Hetman odniósł się także do zapowiedzi rządu w kwestii rozwiązania kryzysu zbożowego.
- Minister rolnictwa, Robert Telus, nie spełnił swoich obietnic i nie wywiózł nadwyżki zboża z Polski. Rolnicy już zaczęli żniwa, np. rzepaku i zbóż ozimych. Są rolnicy, którzy już chcą zacząć zbierać pszenicę, ale jeszcze się wstrzymują, bo nie wiedzą czy ktoś to od nich kupi, w jakiejkolwiek rozsądnej cenie.
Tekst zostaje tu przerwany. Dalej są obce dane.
(** C7, as the code has it: loads carry no token.  A DOCX load begins on
    page [pg0] and is handler [i]; it resumes three times, after the
    events [es1], [es2] and [es3] of other loads: any messages that arrive
    and any steps of any other handlers, in any order.  Whatever these
    have made of the view, when the load resumes for the second time it
    stores its file data and content (or, if the conversion was rejected,
    its error message, clearing [loading]), and when it resumes for the
    third time it clears [loading] (or, if the text extraction was
    rejected, stores its error message and clears [loading]).  The cells
    that the load does not write keep what the view held just before. *)
Theorem settling_load_is_applied_unconditionally
  (data : FlutterMessage) (bytes : jsstring) (pg0 : page) (i : nat)
  (es1 es2 es3 : list event) :
  msg_type data = lit "FILE_DATA" ->
  msg_fileType data = lit "docx" ->
  atob (msg_fileData data) = Ok bytes ->
  i = length (in_flight pg0) ->
  Forall (fun e => e <> Resume i) (es1 ++ es2 ++ es3) ->
  let pg1 := steps es1 (step (Deliver data) pg0) in
  let pg2 := steps es2 (step (Resume i) pg1) in
  let pg3 := steps es3 (step (Resume i) pg2) in
  (forall html text,
     mammoth_convertToHtml convertImage_imgElement (Uint8Array bytes) = Ok html ->
     mammoth_extractRawText (Uint8Array bytes) = Ok text ->
     view (step (Resume i) pg2) =
       {| fileData := Some {| type := docx; fileName := msg_fileName data;
                              sheets := None |};
          content := processedHtml html text;
          excelSheets := excelSheets (view pg2);
          selectedSheetIndex := selectedSheetIndex (view pg2);
          loading := loading (view pg2); error := error (view pg2) |} /\
     view (step (Resume i) pg3) =
       {| fileData := fileData (view pg3); content := content (view pg3);
          excelSheets := excelSheets (view pg3);
          selectedSheetIndex := selectedSheetIndex (view pg3);
          loading := false; error := error (view pg3) |}) /\
  (forall err,
     mammoth_convertToHtml convertImage_imgElement (Uint8Array bytes)
       = Throw err ->
     view (step (Resume i) pg2) =
       {| fileData := fileData (view pg2); content := content (view pg2);
          excelSheets := excelSheets (view pg2);
          selectedSheetIndex := selectedSheetIndex (view pg2);
          loading := false;
          error := Some (message_or err (lit "Unknown error occurred")) |}) /\
  (forall html err,
     mammoth_convertToHtml convertImage_imgElement (Uint8Array bytes) = Ok html ->
     mammoth_extractRawText (Uint8Array bytes) = Throw err ->
     view (step (Resume i) pg2) = view pg2 /\
     view (step (Resume i) pg3) =
       {| fileData := fileData (view pg3); content := content (view pg3);
          excelSheets := excelSheets (view pg3);
          selectedSheetIndex := selectedSheetIndex (view pg3);
          loading := false;
          error := Some (message_or err (lit "Unknown error occurred")) |}).
Proof.
  intros Hty Hft Hatob -> Hes pg1 pg2 pg3.
  apply Forall_app in Hes as [Hes1 Hes]. apply Forall_app in Hes as [Hes2 Hes3].
  pose proof (step_deliver data pg0) as Hbegin.
  assert (Hview : forall st : state,
            st = {| fileData := fileData st; content := content st;
                    excelSheets := excelSheets st;
                    selectedSheetIndex := selectedSheetIndex st;
                    loading := loading st; error := error st |})
    by (by intros []).
  repeat apply conj.
  - intros html text Hhtml Htext.
    rewrite (handleMessage_docx _ _ _ _ Hty Hft Hatob Hhtml Htext) in Hbegin.
    cbn [trace fst segments tail] in Hbegin.
    destruct (resume_after es1 _ _ _ _ Hes1 Hbegin) as [_ H1].
    destruct (resume_after es2 _ _ _ _ Hes2 H1) as [Hv2 H2].
    destruct (resume_after es3 _ _ _ _ Hes3 H2) as [Hv3 _].
    fold pg1 in H1. fold pg1 pg2 in Hv2, H2. fold pg1 pg2 pg3 in Hv3.
    by rewrite Hv2, Hv3.
  - intros err Hhtml.
    rewrite (handleMessage_docx_rejected _ _ _ Hty Hft Hatob Hhtml) in Hbegin.
    cbn [trace fst segments tail] in Hbegin.
    destruct (resume_after es1 _ _ _ _ Hes1 Hbegin) as [_ H1].
    destruct (resume_after es2 _ _ _ _ Hes2 H1) as [Hv2 _].
    fold pg1 in H1. fold pg1 pg2 in Hv2.
    by rewrite Hv2.
  - intros html err Hhtml Htext.
    rewrite (handleMessage_docx_text_rejected _ _ _ _ Hty Hft Hatob Hhtml Htext)
      in Hbegin.
    cbn [trace fst segments tail] in Hbegin.
    destruct (resume_after es1 _ _ _ _ Hes1 Hbegin) as [_ H1].
    destruct (resume_after es2 _ _ _ _ Hes2 H1) as [Hv2 H2].
    destruct (resume_after es3 _ _ _ _ Hes3 H2) as [Hv3 _].
    fold pg1 in H1. fold pg1 pg2 in Hv2, H2. fold pg1 pg2 pg3 in Hv3.
    by rewrite Hv2, Hv3.
Qed.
Rolnicy i politycy opozycji od czerwca ubiegłego roku alarmowali o tym co się zdarzy na rynku zbóż. Klub PSL-u złożył odpowiednią ustawę już w lipcu. Chcieliśmy wprowadzić kaucję od tony zboża sprowadzonego z Ukrainy. W tym samym czasie ówczesny minister rolnictwa zapewniał, że na jesieni ta cena będzie wyższa. Niestety przetrzymano to zboże i doszło do dramatu. Łatwo można było domyśleć się co wydarzy się w innych sektorach rolnictwa. Wiadomo było, że dotknie to także producentów malin. W zimie, z Ukrainy przyjechało ponad 40 tysięcy ton malin, to ponad 50 proc. polskiej produkcji. Rząd nic z tym nie zrobił i obudził się dopiero przy protestach rolników - podkreślił europoseł.